Anger

332 Marbles
Holding on to anger is like grasping a hot coal with the intent of throwing it at someone else; you are the one who gets burned.
Buddha

   It’s been over a month since Ex-man left.  I recall standing in front of the answering machine, listening as he told me that he was staying at his new place.  Poor, confused me.  We had lived together for nine months after our breakup and I had suffered the discomfort of the final trimester of wanting him out of our shared space.  But, standing by the answering machine, all I wanted was an obstetrician that could push him back in.  
   As the days progressed, my anger has grown.  What?  No exit interview?  No note of good-bye after over twelve years together?  No closure?
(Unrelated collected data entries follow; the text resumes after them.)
Definition promote (staging : Path) : prog (result Error unit) :=
  do? _ := reconcile_repair in
  do? _ := sync_staged_tree staging in
  do? final := symlink_metadata_if_exists model_dir in
  match final with
  | None => lift (durable_rename staging model_dir)
  | Some _ =>
    do? _ := reject_reparse_components [] (map Normal model_dir) in
    do? _ := call (CreateDirAll ["transactions"]) in
    do? _ := ensure_contained_directory [] ["transactions"] in
    do? _ := call (SyncDir []) in
    do? backup := symlink_metadata_if_exists repair_backup in
    do? clean :=
      match backup with
      | Some _ => Ret (Ok false)
      | None => do? marker := symlink_metadata_if_exists repair_marker in
                Ret (Ok (bool_decide (marker = None)))
      end in
    if negb clean then Ret (Err (EInvalid "repair transaction state is not clean")) else
    do? _ := call (CreateNew repair_marker) in
    do? _ := call (SyncFile repair_marker) in
    do? _ := call (SyncDir ["transactions"]) in
    replace_model staging
  end.

(** ** Staging *)

Fixpoint prepare_directories (l : list string) : prog (result Error unit) :=
  match l with
  | [] => Ret (Ok tt)
  | d :: l =>
    do? _ := call (CreateDirAll [d]) in
    do? _ := ensure_contained_directory [] [d] in
    do? _ := call (SyncDir [d]) in
    prepare_directories l
  end.

Definition prepare_staging (staging : Path) : prog (result Error unit) :=
  do? _ := prepare_directories ["models"; "staging"; "locks"; "transactions"] in
  do? _ := call (SyncDir []) in
  do? m := symlink_metadata_if_exists staging in
  do? _ :=
    match m with
    | None => Ret (Ok tt)
    | Some k =>
      if is_reparse k || negb (is_dir k) then Ret (Err (EInvalid "unsafe staging path")) else
      do? _ := call (RemoveDirAll staging) in
      call (SyncDir (parent staging))
    end in
  do? _ := call (CreateDirAll staging) in
  do? _ := ensure_contained_directory [] staging in
  do? _ := call (SyncDir staging) in
  do? _ := call (SyncDir (parent staging)) in
  call (SyncDir []).

(** ** Deletion *)

Definition remove_deletion_tombstone (tombstone : Path) : prog (result Error unit) :=
  prog_bind (io (SymlinkMetadata tombstone)) (λ r,
    match r with
    | Err NotFound => Ret (Ok tt)
    | Err e => Ret (Err (of_io e))
    | Ok k =>
      if is_reparse k || negb (is_dir k)
      then Ret (Err (EInvalid "deletion tombstone is not a regular directory")) else
      do? _ := call (RemoveDirAll tombstone) in
      call (SyncDir ["transactions"])
    end).

(** [matches] reads the stored manifest and decides whether it is exactly the requested
    one. *)
Context (matches : prog (result Error bool)).

(** Only the exact identity that was asked for. *)
Definition delete_stored : prog (result Error bool) :=
  do? same := matches in
  if negb same then Ret (Err (EInvalid "stored manifest does not exactly match deletion request")) else
  do? _ := lift (durable_rename model_dir deletion_tombstone) in
  do? _ := remove_deletion_tombstone deletion_tombstone in
  Ret (Ok true).

(** From the point where no tombstone is left. *)
Definition delete_target (pending : bool) : prog (result Error bool) :=
  prog_bind (io (SymlinkMetadata model_dir)) (λ r,
    match r with
    | Err NotFound => Ret (Ok pending)
    | Err e => Ret (Err (of_io e))
    | Ok k =>
      if is_reparse k || negb (is_dir k)
      then Ret (Err (EInvalid "refusing to delete non-directory or symlink target")) else
      do? _ := call (CreateDirAll (parent model_dir)) in
      do? canonical_parent := call (Canonicalize (parent model_dir)) in
      do? expected := call (Canonicalize ["models"]) in
      if bool_decide (canonical_parent ≠ expected)
      then Ret (Err (EInvalid "model target escaped cache containment")) else
      delete_stored
    end).

Definition delete_locked : prog (result Error bool) :=
  do? _ := reconcile_repair in
  do? _ := call (CreateDirAll ["transactions"]) in
  do? _ := ensure_contained_directory [] ["transactions"] in
  do? _ := call (SyncDir ["transactions"]) in
  do? _ := call (SyncDir []) in
  do? tombstone := symlink_metadata_if_exists deletion_tombstone in
  let pending := bool_decide (tombstone ≠ None) in
  do? _ := (if pending then remove_deletion_tombstone deletion_tombstone else Ret (Ok tt)) in
  delete_target pending.

End transactions.

(** * Runs that change nothing

    [quiet]: the files are the same; [calm]: and nothing more is waiting to be
    flushed.  [settles b p fs a]: from [fs], [p] only looks and flushes, and returns
    [a] unless a call fails. *)

Definition quiet (fs s : Fs) : Prop :=
  tops s = tops fs ∧ entries s = entries fs ∧ (sequence fs < 2 ^ 64 → sequence s < 2 ^ 64)%N.
Definition calm (fs s : Fs) : Prop := quiet fs s ∧ unsynced s ⊆ unsynced fs.

#[global] Instance quiet_refl : Reflexive quiet.
Proof. by intros fs. Qed.
#[global] Instance quiet_trans : Transitive quiet.
Proof. intros a b c (H1 & H2 & H3) (H4 & H5 & H6). split_and!; [congruence|congruence|auto]. Qed.
#[global] Instance calm_refl : Reflexive calm.
Proof. by intros fs. Qed.
#[global] Instance calm_trans : Transitive calm.
Proof. intros a b c [H1 H2] [H3 H4]. split; [by etrans|by etrans]. Qed.

Lemma calm_flush p fs : calm fs (flush p fs).
Proof. split; [done|]. simpl. set_solver. Qed.

Lemma quiet_metadata fs s p : quiet fs s → metadata p s = metadata p fs.
Proof. intros (H1 & H2 & _). destruct p as [|d [|n below]]; simpl; congruence. Qed.

Lemma quiet_linked fs s p : quiet fs s → linked p s = linked p fs.
Proof.
  intros H. unfold linked. induction (seq 0 (length p)) as [|i l IH]; simpl; [done|].
  by rewrite IH, (quiet_metadata fs s).
Qed.

Definition settles {E A} (b : bool) (p : prog (result E A)) (fs : Fs) (a : A) : Prop :=
  ∀ C Q, (∀ s, quiet fs s → C s) → (b = true → ∀ e s, quiet fs s → Q (Err e) s) →
         (∀ s, calm fs s → Q (Ok a) s) → wp b p C Q fs.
I think my mind and heart would have an easier time feeling that there was closure if I didn’t have to see him all the time.  I devised a way to communicate with him about the kids using a notebook.  It is a safeguard- if something comes out wrong, I can rip out the page. 
   Even still, I remain angry at his standoffishness.  Yep, I do realize that a breakup is more than a standoff – it’s a walk away.  But somehow his exit strategy depicted everything that went wrong in our relationship: his tendency to draw away and cut off all forms of communication, my tendency to try to communicate.  
   This was (and apparently still is) our pattern.  In keeping with it, when I saw him today I said, "So I guess this is the way a relationship ends?” (Yes, I realize that it sounds like a line from a bad soap.)  He answered, “You’re too angry to talk with me.” My response, “You don’t get it, it’s your complete withdrawal that makes me angry. “ And so you have it, our particular version of the chicken or the egg. 
   I kind of see the point: What’s the use of standing at the scene of a car crash, deciding exactly what happened?  All the curious neck-craning only ever leads to more crashes.  Better to climb out of the wreckage, attend to my injuries, my kids’ injuries.  The investigating can wait. The investigating is part of the job of the marbles. 

Again, no answers here, only the questions that I ask myself, “What will help me accept that it is over, let go, and move on with my life?”  "What will help me let go of the hot coal of anger?"